- [ASSIGNED TASK]: Pull every line containing the word "SAllExcludingSelf" from the records.

- [DATASET EXTRACT]:
(* ===== verification/Smp.v ===== *)
(** * Smp: processors and their local interrupt controller

    crates/celhyper/src/handoff.rs, lapic.rs and smp.rs: the facts the boot
    loader hands over, the local APIC behind its registers, the per-processor
    records and the interrupts between processors.  The APIC is a device: the
    class [Apic] gives the effect of reading and writing a register and of the
    two MSR instructions. *)
From S2P Require Import Prelude.
From S2P Require Import HyperErr.
From S2P Require Import Crc.
From S2P Require Import Ept.
From S2P Require Import Vault.
From Stdlib Require Import Strings.Byte.

(** ** handoff.rs *)
Definition MAGIC : N := le_word [x43; x45; x4c; x49; x55; x4d; x00; x00].
Definition VERSION : N := 3.

Record CpuFacts := mkCpuFacts { cf_vendor : bytes; cf_vmx : bool; cf_svm : bool; cf_x2apic : bool; cf_gib_pages : bool }.
Record CeliumHandoff := mkCeliumHandoff {
  ho_magic : N; ho_version : N; ho_cpu : CpuFacts;
  ho_acpi_rsdp_phys : N; ho_kernel_image_phys : N; ho_kernel_image_len : N;
  ho_boot_image_phys : N; ho_boot_image_len : N; ho_boot_image_crc32c : N;
  ho_cpu_count : N; ho_bsp_apic_id : N; ho_ap_apic_ids_phys : N;
  ho_fb_phys : N; ho_fb_width : N; ho_fb_height : N; ho_fb_pitch : N; ho_fb_format : N
}.
(** [align_of::<CeliumHandoff>()]: the record holds u64s. *)
Definition HANDOFF_ALIGN : N := 8.

(** [from_raw] at an address where memory holds [h]. *)
Definition from_raw (ptr : N) (h : CeliumHandoff) : HyperResult CeliumHandoff :=
  if (ptr =? 0)%N then Err (InvalidHandoff "null pointer")
  else if negb (ptr mod HANDOFF_ALIGN =? 0)%N then Err (InvalidHandoff "misaligned")
  else if negb (ho_magic h =? MAGIC)%N then Err (InvalidHandoff "bad magic")
  else if negb (ho_version h =? VERSION)%N then Err (InvalidHandoff "version mismatch")
  else Ok h.

Inductive FbFormat := FbUnknown | FbBgra8 | FbRgba8.
Definition fb_from_raw (raw : N) : FbFormat :=
  if (raw =? 1)%N then FbBgra8 else if (raw =? 2)%N then FbRgba8 else FbUnknown.

(** ** lapic.rs *)
Definition IA32_APIC_BASE_MSR : N := 0x1B.
Definition LAPIC_DEFAULT_BASE : N := 0xFEE00000.
Definition APIC_BASE_ENABLE : N := N.shiftl 1 11.
Definition REG_ID : N := 0x020.
Definition REG_VERSION : N := 0x030.
Definition REG_EOI : N := 0x0B0.
Definition REG_SVR : N := 0x0F0.
Definition REG_ICR_LOW : N := 0x300.
Definition REG_ICR_HIGH : N := 0x310.
Definition SVR_SOFTWARE_ENABLE : N := N.shiftl 1 8.

Inductive DeliveryMode := DFixed | DLowestPriority | DSmi | DNmi | DInit | DStartUp.
Definition mode_code (m : DeliveryMode) : N :=
  match m with DFixed => 0 | DLowestPriority => 1 | DSmi => 2 | DNmi => 4 | DInit => 5 | DStartUp => 6 end.
Inductive DestShorthand := SNone | SSelfOnly | SAllIncludingSelf | SAllExcludingSelf.
Definition shorthand_code (s : DestShorthand) : N :=
  match s with SNone => 0 | SSelfOnly => 1 | SAllIncludingSelf => 2 | SAllExcludingSelf => 3 end.

Definition encode_icr_low (vector : N) (mode : DeliveryMode) (shorthand : DestShorthand)
    (assert_level trigger_level : bool) : N :=
  let v := vector in
  let v := N.lor v (N.shiftl (mode_code mode) 8) in
  let v := if assert_level then N.lor v (N.shiftl 1 14) else v in
  let v := if trigger_level then N.lor v (N.shiftl 1 15) else v in
  N.lor v (N.shiftl (shorthand_code shorthand) 18).

(** The device at a base address: reads may have effects (delivery makes
    progress). *)
Class Apic (A : Type) := {
  apic_rdmsr : A → N → N;
  apic_wrmsr : N → N → A → A;
  reg_read : N → A → N * A;
  reg_write : N → N → A → A
}.

(** ** smp.rs *)
Definition MAX_PCPUS : nat := 8.
(** A guest by its slot; zero is no guest in the code. *)
Record PcpuState := mkPcpuState { pc_apic_id : N; pc_vmxon_ready : N; pc_active_vm : option N }.
Definition pcpu_new : PcpuState := mkPcpuState 0 0 None.

Record Smp (A : Type) := mkSmp {
  sm_apic : A; sm_lapic_base : N; sm_pcpus : list PcpuState; sm_online : N; sm_ipis : N
}.
Arguments mkSmp {A}.
Arguments sm_apic {A}.
Arguments sm_lapic_base {A}.
Arguments sm_pcpus {A}.
Arguments sm_online {A}.
Arguments sm_ipis {A}.

Definition enter_guest (vm : N) : st PcpuState HyperError unit := λ p,
  match pc_active_vm p with
  | None => (Ok tt, mkPcpuState (pc_apic_id p) (pc_vmxon_ready p) (Some vm))
  | Some _ => (Err (Denied "smp: pcpu already has an active vm"), p)
  end.
Definition leave_guest (p : PcpuState) : option N * PcpuState :=
  (pc_active_vm p, mkPcpuState (pc_apic_id p) (pc_vmxon_ready p) None).
Definition current_vm (p : PcpuState) : option N := pc_active_vm p.

Record Topology := mkTopology { tp_cpu_count : N; tp_bsp_apic_id : N; tp_ap_apic_ids_phys : N }.
Definition from_handoff_topology (h : CeliumHandoff) : HyperResult Topology :=
  if (ho_cpu_count h =? 0)%N then Err (InvalidHandoff "smp: cpu_count == 0")
  else if (N.of_nat MAX_PCPUS <? ho_cpu_count h)%N then Err (Exhausted "smp: cpu_count exceeds MAX_PCPUS")
  else if (1 <? ho_cpu_count h)%N && (ho_ap_apic_ids_phys h =? 0)%N
       then Err (InvalidHandoff "smp: cpu_count > 1 but ap_apic_ids_phys == 0")
  else if (ho_cpu_count h =? 1)%N && negb (ho_ap_apic_ids_phys h =? 0)%N
       then Err (InvalidHandoff "smp: cpu_count == 1 but ap_apic_ids_phys is set")
  else Ok (mkTopology (ho_cpu_count h) (ho_bsp_apic_id h) (ho_ap_apic_ids_phys h)).

Inductive Ipi := Wakeup | Drain | Panic.
Definition ipi_vector (i : Ipi) : N := match i with Wakeup => 0x40 | Drain => 0x41 | Panic => 0 end.
Definition ipi_delivery_mode (i : Ipi) : DeliveryMode :=
  match i with Wakeup | Drain => DFixed | Panic => DNmi end.

Section smp.
Context {A : Type} `{Apic A}.
Abbreviation S := (Smp A).
Abbreviation M := (st S HyperError).

Definition set_apic (a : A) (s : S) : S := mkSmp a (sm_lapic_base s) (sm_pcpus s) (sm_online s) (sm_ipis s).
Definition read_reg (base off : N) : M N := λ s,
  let '(v, a) := reg_read (base + off)%N (sm_apic s) in (Ok v, set_apic a s).
Definition write_reg (base off v : N) : M unit := λ s,
  (Ok tt, set_apic (reg_write (base + off)%N v (sm_apic s)) s).

(** [Lapic::init]: the answer is the base. *)
Definition lapic_init : M N :=
  s ← get_st;
  _ ← bail_if (negb (sm_lapic_base s =? 0)%N) (Internal "lapic: already initialised");
  let raw := apic_rdmsr (sm_apic s) IA32_APIC_BASE_MSR in
  let base := N.land raw 0x000FFFFFFFFFF000 in
  let base := if (base =? 0)%N then LAPIC_DEFAULT_BASE else base in
  _ ← (if (N.land raw APIC_BASE_ENABLE =? 0)%N
       then modify (λ s, set_apic (apic_wrmsr IA32_APIC_BASE_MSR (N.lor raw APIC_BASE_ENABLE) (sm_apic s)) s)
       else mret tt);
  prev ← read_reg base REG_SVR;
  _ ← write_reg base REG_SVR (N.lor (N.lor prev SVR_SOFTWARE_ENABLE) 0xFF);
  _ ← modify (λ s, mkSmp (sm_apic s) base (sm_pcpus s) (sm_online s) (sm_ipis s));
  mret base.
Definition lapic_current (s : S) : HyperResult N :=
  if (sm_lapic_base s =? 0)%N then Err (Internal "lapic: not initialised") else Ok (sm_lapic_base s).

(** [wait_idle]: a million polls. *)
Definition WAIT_TURNS : nat := 1000 * 1000.
Fixpoint wait_idle (turns : nat) (base : N) : M unit :=
  match turns with
  | O => mthrow (Hardware "lapic: ICR delivery never settled")
  | Datatypes.S turns' =>
      v ← read_reg base REG_ICR_LOW;
      if (N.land v (N.shiftl 1 12) =? 0)%N then mret tt else wait_idle turns' base
  end.

Definition lapic_send_ipi (base dest_apic_id vector : N) (mode : DeliveryMode) (shorthand : DestShorthand) : M unit :=
  _ ← wait_idle WAIT_TURNS base;
  let low := encode_icr_low vector mode shorthand true false in
  _ ← write_reg base REG_ICR_HIGH (N.land (N.shiftl dest_apic_id 24) (umax 32));
  _ ← write_reg base REG_ICR_LOW low;
  wait_idle WAIT_TURNS base.
Definition init_sipi_sipi (base dest_apic_id trampoline_page : N) : M unit :=
  _ ← lapic_send_ipi base dest_apic_id 0 DInit SNone;
  _ ← lapic_send_ipi base dest_apic_id trampoline_page DStartUp SNone;
  lapic_send_ipi base dest_apic_id trampoline_page DStartUp SNone.

Definition mark_bsp_online (t : Topology) : M unit :=
  s ← get_st;
  _ ← bail_if (negb (sm_online s =? 0)%N) (Internal "smp: BSP already marked online");
  modify (λ s, mkSmp (sm_apic s) (sm_lapic_base s)
    (alter (λ p, mkPcpuState (tp_bsp_apic_id t) 1 (pc_active_vm p)) 0 (sm_pcpus s)) 1 (sm_ipis s)).
Definition online_count (s : S) : N := sm_online s.
Definition bring_up_aps (t : Topology) : HyperResult unit :=
  if (tp_cpu_count t <=? 1)%N then Ok tt
  else Err (Unimplemented "smp::bring_up_aps: trampoline + AP stacks pending (W26)").

Definition send_ipi (target_pcpu : N) (kind : Ipi) : M unit :=
  _ ← bail_if (N.of_nat MAX_PCPUS <=? target_pcpu)%N (Invalid "smp: target_pcpu >= MAX_PCPUS");
  s ← get_st;
  let entry := default pcpu_new (sm_pcpus s !! N.to_nat target_pcpu) in
  let apic_id := pc_apic_id entry in
  _ ← bail_if (pc_vmxon_ready entry =? 0)%N (Denied "smp: target pCPU not online");
  lapic ← try (lapic_current s);
  _ ← lapic_send_ipi lapic apic_id (ipi_vector kind) (ipi_delivery_mode kind) SNone;
  modify (λ s, mkSmp (sm_apic s) (sm_lapic_base s) (sm_pcpus s) (sm_online s) (wrapping_add 64 (sm_ipis s) 1)).
End smp.

(** The fields of the command register do not overlap: each can be read back
    from its bits. *)
Lemma icr_fields vector mode shorthand a t :
  fits 8 vector →
  let v := encode_icr_low vector mode shorthand a t in
  N.land v 0xFF = vector ∧ N.land (N.shiftr v 8) 7 = mode_code mode ∧
  N.testbit v 14 = a ∧ N.testbit v 15 = t ∧ N.testbit v 12 = false ∧
  N.land (N.shiftr v 18) 3 = shorthand_code shorthand ∧ fits 20 v.
Proof.
  intros Hv.
  assert (vector ∈ (N.of_nat <$> seq 0 256)) as Hin.
  { apply list_elem_of_fmap. exists (N.to_nat vector). split; [lia|].
    apply elem_of_seq. unfold fits in Hv. change (2 ^ 8)%N with 256%N in Hv. lia. }
  clear Hv. revert vector Hin. apply Forall_forall.
  destruct mode, shorthand, a, t; apply (bool_decide_unpack _); vm_compute; done.
Qed.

- [ANSWER BOX]:
Inductive DestShorthand := SNone | SSelfOnly | SAllIncludingSelf | SAllExcludingSelf.
  match s with SNone => 0 | SSelfOnly => 1 | SAllIncludingSelf => 2 | SAllExcludingSelf => 3 end.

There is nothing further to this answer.